Genmab A/S announced today that the European Commission (EC) has granted a marketing authorization for DARZALEX® (daratumumab) in combination with lenalidomide and dexamethasone, or bortezomib and dexamethasone, for the treatment of adult patients with multiple myeloma who have received at least one prior therapy.  The EC approval follows a positive opinion issued for DARZALEX by the Committee for Medicinal Products for Human Use (CHMP) of the European Medicines Agency (EMA) in February 2017. This approval also converts the previous conditional marketing authorization for DARZALEX to a full approval.  DARZALEX is being developed under an August 2012 agreement in which Genmab granted Janssen an exclusive worldwide license to develop, manufacture and commercialize the product.

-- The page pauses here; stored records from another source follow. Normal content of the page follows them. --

Lemma meta_changed_root g' i x : a7 <> 0 -> through g a7 i = 0 -> changed g g' addr a7 i x -> 0 <= i < 512 ->
  x <> 0 -> meta g' addr ≡ₚ x :: meta g addr.
Proof.
  intros H0 Hz [Hc _] Hi Hx. destruct (a7_len H0) as [_ Hl].
  assert (Hp : filter (fun b => b <> 0) (g' a7) ≡ₚ x :: filter (fun b => b <> 0) (g a7)).
  { rewrite Hc. unfold through in Hz. destruct (Z.eqb_spec a7 0); [done|].
    rewrite insert_take_drop by lia.
    rewrite <- (take_drop_middle (g a7) (Z.to_nat i) 0) at 3 by (rewrite list_lookup_lookup_total_lt by lia; congruence).
    rewrite !filter_app, filter_cons_True, (filter_cons_False _ 0) by auto. by rewrite Permutation_middle. }
  unfold meta, entries. destruct (Z.eqb_spec a7 0); [done|]. rewrite !filter_cons.
  repeat case_decide; rewrite Hp; try done.
  - rewrite (Permutation_swap x a7). by rewrite (Permutation_swap x a6).
  - by rewrite (Permutation_swap x a7).
Qed.
End Tree.

(** ** [bmap] on a mounted volume *)

Lemma alter_same {A} (f : A -> A) (l : list A) i x : l !! i = Some x -> f x = x -> alter f i l = l.
Proof.
  intros Hx Hf. etrans; [apply (list_alter_ext f id l l)|by apply list_alter_id]; [|done].
  intros y Hy. by simplify_eq.
Qed.

Section Run.
Context {S : Type} `{BlockStore S}.

Lemma balloc_run dev mp L s : volume dev mp L s -> exists s', inodes s' = inodes s /\
  match L with
  | x :: L' => balloc dev s = Done (Some x) s' /\ volume dev mp L' s' /\ u_error s' = u_error s /\
      forall d b, bs_get (store s') d b = if (d =? dev) && (b =? x) then zeros else bs_get (store s) d b
  | [] => balloc dev s = Done None s' /\ volume dev mp [] s' /\ u_error s' = ENOSPC /\
      forall d b, bs_get (store s') d b = bs_get (store s) d b
  end.
Proof.
  intros V. pose proof (volume_nodup _ _ _ _ V) as Hnd.
  destruct (alloc_vol dev mp L s V) as (s1 & I & G & C). unfold balloc. destruct L as [|x L'].
  - destruct C as (E & V' & U). exists s1. split; [done|]. rewrite (kbind_run _ _ _ _ _ E). done.
  - destruct C as (E & V' & U). apply NoDup_cons in Hnd as [Hx _].
    exists (set_store (bs_write Delayed dev x zeros (store s1)) s1). split; [done|].
    assert (W : forall d b, bs_get (store (set_store (bs_write Delayed dev x zeros (store s1)) s1)) d b =
      if (d =? dev) && (b =? x) then zeros else bs_get (store s) d b).
    { intros. simpl. rewrite bs_write_get. by rewrite G. }
    rewrite (kbind_run _ _ _ _ _ E). split_and!; try done. eapply volume_ext; [exact V'|done| |].
    + intros b Hb. rewrite W, G. destruct (Z.eqb_spec b x); [set_solver|]. by rewrite andb_false_r.
    + intros. apply bs_write_fails.
Qed.

Notation disk dev s := (bs_get (store s) dev).

(** Inode [ip] is a file on the volume with the addresses [addr]. *)
Record file_in (dev : Z) (mp ip : nat) (s : kern S) (addr L : list Z) : Prop := {
  fi_volume : volume dev mp L s;
  fi_inode : exists x, inodes s !! ip = Some x /\ i_dev x = dev /\ i_addr x = addr;
  fi_tree : tree_ok (disk dev s) addr L;
}.

(** The file may have taken blocks off the free list.  Nothing else is touched: not
    the rest of the inode, not a block that is neither free nor an indirect block of
    the file, and no block of the file is mapped elsewhere than before, but [tgt]. *)
Record step (dev : Z) (mp ip : nat) (tgt : option Z) (s : kern S) (addr L : list Z)
    (s' : kern S) (addr' L' : list Z) : Prop := {
  st_file : file_in dev mp ip s' addr' L';
  st_free : exists taken, L = taken ++ L';
  st_inodes : exists fl, inodes s' = alter (fun x => set_i_flag (i_flag x |: fl) (set_i_addr addr' x)) ip (inodes s);
  st_store : forall d b, d <> dev \/ (b ∉ meta (disk dev s) addr) /\ (b ∉ L) ->
    bs_get (store s') d b = bs_get (store s) d b;
  st_meta : forall m, m ∈ meta (disk dev s') addr' -> m ∈ meta (disk dev s) addr \/ m ∈ L;
  st_blk : forall bn, 0 <= bn < FILEMAX -> Some bn <> tgt -> blk (disk dev s') addr' bn = blk (disk dev s) addr bn;
}.

(** An address that was [old] is now [nb]: as it was, or a free block, zeroed. *)
Definition found (dev old nb : Z) (s : kern S) (addr L : list Z) (s' : kern S) (addr' L' : list Z) : Prop :=
  nb <> 0 /\ u_error s' = u_error s /\
  ((old = nb /\ addr' = addr /\ L' = L /\ forall b, disk dev s' b = disk dev s b) \/
   (old = 0 /\ nb ∈ L /\ disk dev s' nb = zeros /\ nb ∉ L')).

Lemma step_trans dev mp ip t s1 a1 L1 s2 a2 L2 s3 a3 L3 :
  step dev mp ip None s1 a1 L1 s2 a2 L2 -> step dev mp ip t s2 a2 L2 s3 a3 L3 -> step dev mp ip t s1 a1 L1 s3 a3 L3.
Proof.
  intros [F1 [T1 E1] [f1 I1] S1 M1 B1] [F2 [T2 E2] [f2 I2] S2 M2 B2]. split; [done| | | | |].
  - exists (T1 ++ T2). by rewrite <- app_assoc, <- E2.
  - exists (f1 |: f2). rewrite I2, I1, list_alter_alter_eq. apply list_alter_ext; [|done]. intros x _. simpl.
    by rewrite Z.lor_assoc.
  - intros d b Hb. rewrite S2, S1; [done|done|]. destruct Hb as [|[Hb1 Hb2]]; [by left|right].
    split; [intros [|]%M1; done|]. rewrite E1 in Hb2. set_solver.
  - intros m [|Hm]%M2; [by apply M1|]. right. rewrite E1. set_solver.
  - intros bn Hb Ht. rewrite B2, B1; done.
Qed.

(** Nothing moved. *)
Lemma step_same dev mp ip t s addr L s' : file_in dev mp ip s addr L -> volume dev mp L s' -> inodes s' = inodes s ->
  (forall d b, bs_get (store s') d b = bs_get (store s) d b) -> step dev mp ip t s addr L s' addr L.
Proof.
  intros [V [x (Hx & Hd & Ha)] T] V' HI HG.
  assert (HE : forall m, m ∈ meta (disk dev s) addr -> disk dev s' m = disk dev s m) by auto.
  pose proof (meta_ext _ _ _ HE) as HME. split.
  - split; [done|by exists x; rewrite HI|]. destruct T as [T1 T2 T3].
    split; rewrite ?HME; auto. intros m Hm. rewrite HG. auto.
  - by exists [].
  - exists 0. rewrite HI. symmetry. eapply alter_same; [exact Hx|]. rewrite Z.lor_0_r, <- Ha. by destruct x.
  - auto.
  - rewrite HME. auto.
  - intros bn Hb _. by apply (blk_ext _ _ _ L).
Qed.

Lemma getip_run ip (s : kern S) x : inodes s !! ip = Some x -> getip ip s = Done x s.
Proof. intros Hx. unfold getip, mbind, k_bind, gets, at_. by rewrite Hx. Qed.

Lemma at_run {A} (l : list A) i a s : l !! i = Some a -> at_ (S := S) l i s = Done a s.
Proof. unfold at_. by intros ->. Qed.

(** What a fresh block changes. *)
Lemma fresh_disk dev mp s s' addr x L : file_in dev mp s.1 s.2 addr (x :: L) ->
  (forall d b, bs_get (store s') d b = if (d =? dev) && (b =? x) then zeros else bs_get (store s.2) d b) ->
  x <> 0 /\ (x ∉ L) /\ disk dev s' x = zeros /\ (x ∉ meta (disk dev s.2) addr) /\
  (forall m, m ∈ meta (disk dev s.2) addr -> disk dev s' m = disk dev s.2 m) /\
  (forall d b, d <> dev \/ b <> x -> bs_get (store s') d b = bs_get (store s.2) d b).
Proof.
  intros [V _ [_ _ T]] G. pose proof (volume_nodup _ _ _ _ V) as [Hx _]%NoDup_cons.
  assert (x ∉ meta (disk dev s.2) addr) by (intros [Hm _]%T; set_solver). split_and!; try done.
  - eapply volume_free; [exact V|set_solver].
  - by rewrite G, !Z.eqb_refl.
  - intros m Hm. rewrite G. destruct (Z.eqb_spec m x); [by subst|]. by rewrite andb_false_r.
  - intros d b Hb. rewrite G. destruct (Z.eqb_spec d dev), (Z.eqb_spec b x); try done. by destruct Hb.
Qed.

Lemma inode_addr_write dev mp ip s addr L i : file_in dev mp ip s addr L -> (i < 8)%nat ->
  exists r s' addr' L', inode_addr ip i false s = Done r s' /\
    step dev mp ip (if (i <? 6)%nat then Some (Z.of_nat i) else None) s addr L s' addr' L' /\
    match r with
    | Some nb => addr' !!! i = nb /\ found dev (addr !!! i) nb s addr L s' addr' L' /\
        ((i < 6)%nat -> addr !!! i = 0 -> nb ∉ meta (disk dev s') addr')
    | None => addr !!! i = 0 /\ addr' = addr /\ L' = [] /\ u_error s' = ENOSPC /\ step dev mp ip None s addr L s' addr' L'
    end.
Proof.
  intros F Hi. pose proof F as [V (x & Hx & Hd & Ha) T]. pose proof (t_len _ _ _ T) as Hl.
  assert (Hlk : i_addr x !! i = Some (addr !!! i)) by (rewrite Ha; apply list_lookup_lookup_total_lt; lia).
  unfold inode_addr. rewrite (kbind_run _ _ _ _ _ (getip_run _ _ _ Hx)), (kbind_run _ _ _ _ _ (at_run _ _ _ _ Hlk)).
  destruct (Z.eqb_spec (addr !!! i) 0) as [H0|H0].
  2:{ exists (Some (addr !!! i)), s, addr, L. split; [done|]. split; [by apply step_same|].
    split; [done|]. split; [|done]. split; [done|]. split; [done|]. by left. }
  rewrite Hd. destruct (balloc_run dev mp L s V) as (s1 & I & C). destruct L as [|y L'].
  { destruct C as (E & V' & U & G). rewrite (kbind_run _ _ _ _ _ E). exists None, s1, addr, [].
    split; [done|]. split; [by apply step_same|]. split_and!; try done. by apply step_same. }
  destruct C as (E & V' & U & G). rewrite (kbind_run _ _ _ _ _ E). cbv beta iota.
  destruct (fresh_disk dev mp (ip, s) s1 addr y L' F G) as (Hy0 & HyL & Hyz & Hym & Hme & Hot). simpl in *.
  exists (Some y), (set_inodes (alter (fun x => set_i_flag (i_flag x |: (IUPD |: ICHG)) (set_i_addr (<[i := y]> (i_addr x)) x)) ip (inodes s1)) s1),
    (<[i := y]> addr), L'. split; [done|].
  assert (HL : length (<[i := y]> addr) = 8%nat) by by rewrite length_insert.
  assert (T1 : tree_ok (disk dev s1) addr (y :: L')).
  { destruct T as [? T2 T3]. pose proof (meta_ext _ _ _ Hme) as HM. split; rewrite ?HM; auto. intros m Hm. rewrite Hme by done. auto. }
  assert (HM : meta (disk dev s1) (<[i := y]> addr) = meta (disk dev s) addr \/
    (meta (disk dev s1) (<[i := y]> addr) ≡ₚ y :: meta (disk dev s) addr /\ length (disk dev s1 y) = 512%nat)).
  { rewrite <- (meta_ext _ _ _ Hme). destruct (decide (i < 6)%nat); [left; by apply meta_set_direct|right].
    split; [|by rewrite Hyz]. apply meta_set_root; [lia|done|done|done|done]. }
  split; [|split; [by apply list_lookup_total_insert_eq; lia|]]; [split|].
  - split.
    + eapply volume_ext; [exact V'|done|done|done].
    + eexists. split; [simpl; rewrite list_lookup_alter_eq, I, Hx; reflexivity|]. simpl. by rewrite Ha.
    + eapply tree_grow; [exact T|done|done|exact HM|]. intros m Hm. simpl. by rewrite Hme.
  - by exists [y].
  - exists (IUPD |: ICHG). simpl. rewrite I. apply list_alter_ext; [|done]. intros z Hz. rewrite Hx in Hz. simplify_eq. done.
  - intros d b Hb. apply Hot. set_solver.
  - intros m Hm. simpl in Hm. destruct HM as [HM|[HM _]]; rewrite HM in Hm; set_solver.
  - intros bn Hb Ht. simpl. rewrite <- (blk_ext (disk dev s) (disk dev s1) addr (y :: L')) by done.
    destruct (Nat.ltb_spec i 6).
    + rewrite blk_set_direct by lia. destruct (Z.eqb_spec bn (Z.of_nat i)); [congruence|done].
    + by apply blk_set_root; [lia|..].
  - split; [split; [done|]; split; [done|]; right; split_and!; [done|set_solver|done|done]|].
    intros Hi6 _. simpl. rewrite meta_set_direct by done. by rewrite (meta_ext _ _ _ Hme).
Qed.
(* ===== verification/Inode.v ===== *)
(** * Inodes: [kernel/iget.c], [ialloc], [ifree] and [update] of [kernel/alloc.c],
    [plock] and [prele] of [kernel/pipe.c] *)

From S2P Require Import Prelude Param Kern Alloc Bmap.

Section Inode.
Context {S : Type} `{BlockStore S}.

(** ** Locks *)

Definition plock (ip : nat) : K S unit :=
  x ← getip ip;
  if i_flag x &? ILOCK then modip ip (fun x => set_i_flag (i_flag x |: IWANT) x);; sleep (ChInode ip)
  else modip ip (fun x => set_i_flag (i_flag x |: ILOCK) x).

Definition prele (ip : nat) : K S unit :=
  modip ip (fun x => set_i_flag (i_flag x &~ ILOCK) x);;
  x ← getip ip;
  if i_flag x &? IWANT
  then modip ip (fun x => set_i_flag (i_flag x &~ IWANT) x);; wakeup (ChInode ip)
  else mret tt.

(** ** Freeing a file's blocks *)

(** The loop of [tloop] over entries [n - 1] down to 0 of the indirect block [bn]; [bp]
    is its buffer while it is held, [nested] what to do with an entry when [f1] is set.
    The result is false when a read failed and [tloop] returned. *)
Fixpoint tloop_loop (n : nat) (nested : option (Z -> K S unit)) (dev bn : Z) (bp : option buf) : K S bool :=
  match n with
  | O => (match bp with Some b => brelse b | None => mret tt end);; mret true
  | Datatypes.S i =>
      b ← (match bp with Some b => mret b | None => bread dev bn end);
      if bool_decide (bp = None) && b_err b then brelse b;; mret false
      else
        nb ← at_ (b_data b) i;
        if nb =? 0 then tloop_loop i nested dev bn (Some b)
        else
          match nested with
          | Some tloop => brelse b;; tloop nb;; tloop_loop i nested dev bn None
          | None => free dev nb;; tloop_loop i nested dev bn (Some b)
          end
  end.

(** Fuel is the depth of the nesting: the second flag of a nested call is 0, so it is
    at most 2. *)
Fixpoint tloop (fuel : nat) (dev bn : Z) (f1 f2 : bool) : K S unit :=
  let nested := if f1 then Some (fun nb => match fuel with O => nofuel | Datatypes.S fuel => tloop fuel dev nb f2 false end)
                else None in
  go ← tloop_loop (Z.to_nat NINDIR) nested dev bn None;
  if (go : bool) then free dev bn else mret tt.

(** Entries [n - 1] down to 0 of the inode. *)
Fixpoint itrunc_loop (n : nat) (ip : nat) (dev : Z) : K S unit :=
  match n with
  | O => mret tt
  | Datatypes.S i =>
      x ← getip ip;
      bn ← at_ (i_addr x) i;
      (if bn =? 0 then mret tt
       else
         modip ip (fun x => set_i_addr (<[i := 0]> (i_addr x)) x);;
         if (Z.of_nat i =? NADDR - 2) then tloop 2 dev bn false false
         else if (Z.of_nat i =? NADDR - 1) then tloop 2 dev bn true false
         else free dev bn);;
      itrunc_loop i ip dev
  end.

Definition itrunc (ip : nat) : K S unit :=
  x ← getip ip;
  let i := Z.land (i_mode x) IFMT in
  if negb (i =? IFREG) && negb (i =? IFDIR) then mret tt
  else
    itrunc_loop (Z.to_nat NADDR) ip (i_dev x);;
    modip ip (fun x => set_i_flag (i_flag x |: (ICHG |: IUPD)) (set_i_size 0 x)).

Genmab will receive milestone payments totaling USD 48 million from Janssen Biotech, Inc. in connection with the first commercial sales of DARZALEX under the expanded label. The sales are expected to occur quickly after the approval.  These milestone payments were included in the financial guidance issued by Genmab on February 22, 2017 and therefore there is no change to the company’s financial guidance following this approval.  

“We are very pleased that DARZALEX is now approved in Europe in combination with other standard multiple myeloma therapies and that a far greater number of patients suffering from this incurable disease will now have access to this first-in-class immunotherapy,” said Jan van de Winkel, Ph.D., Chief Executive Officer of Genmab.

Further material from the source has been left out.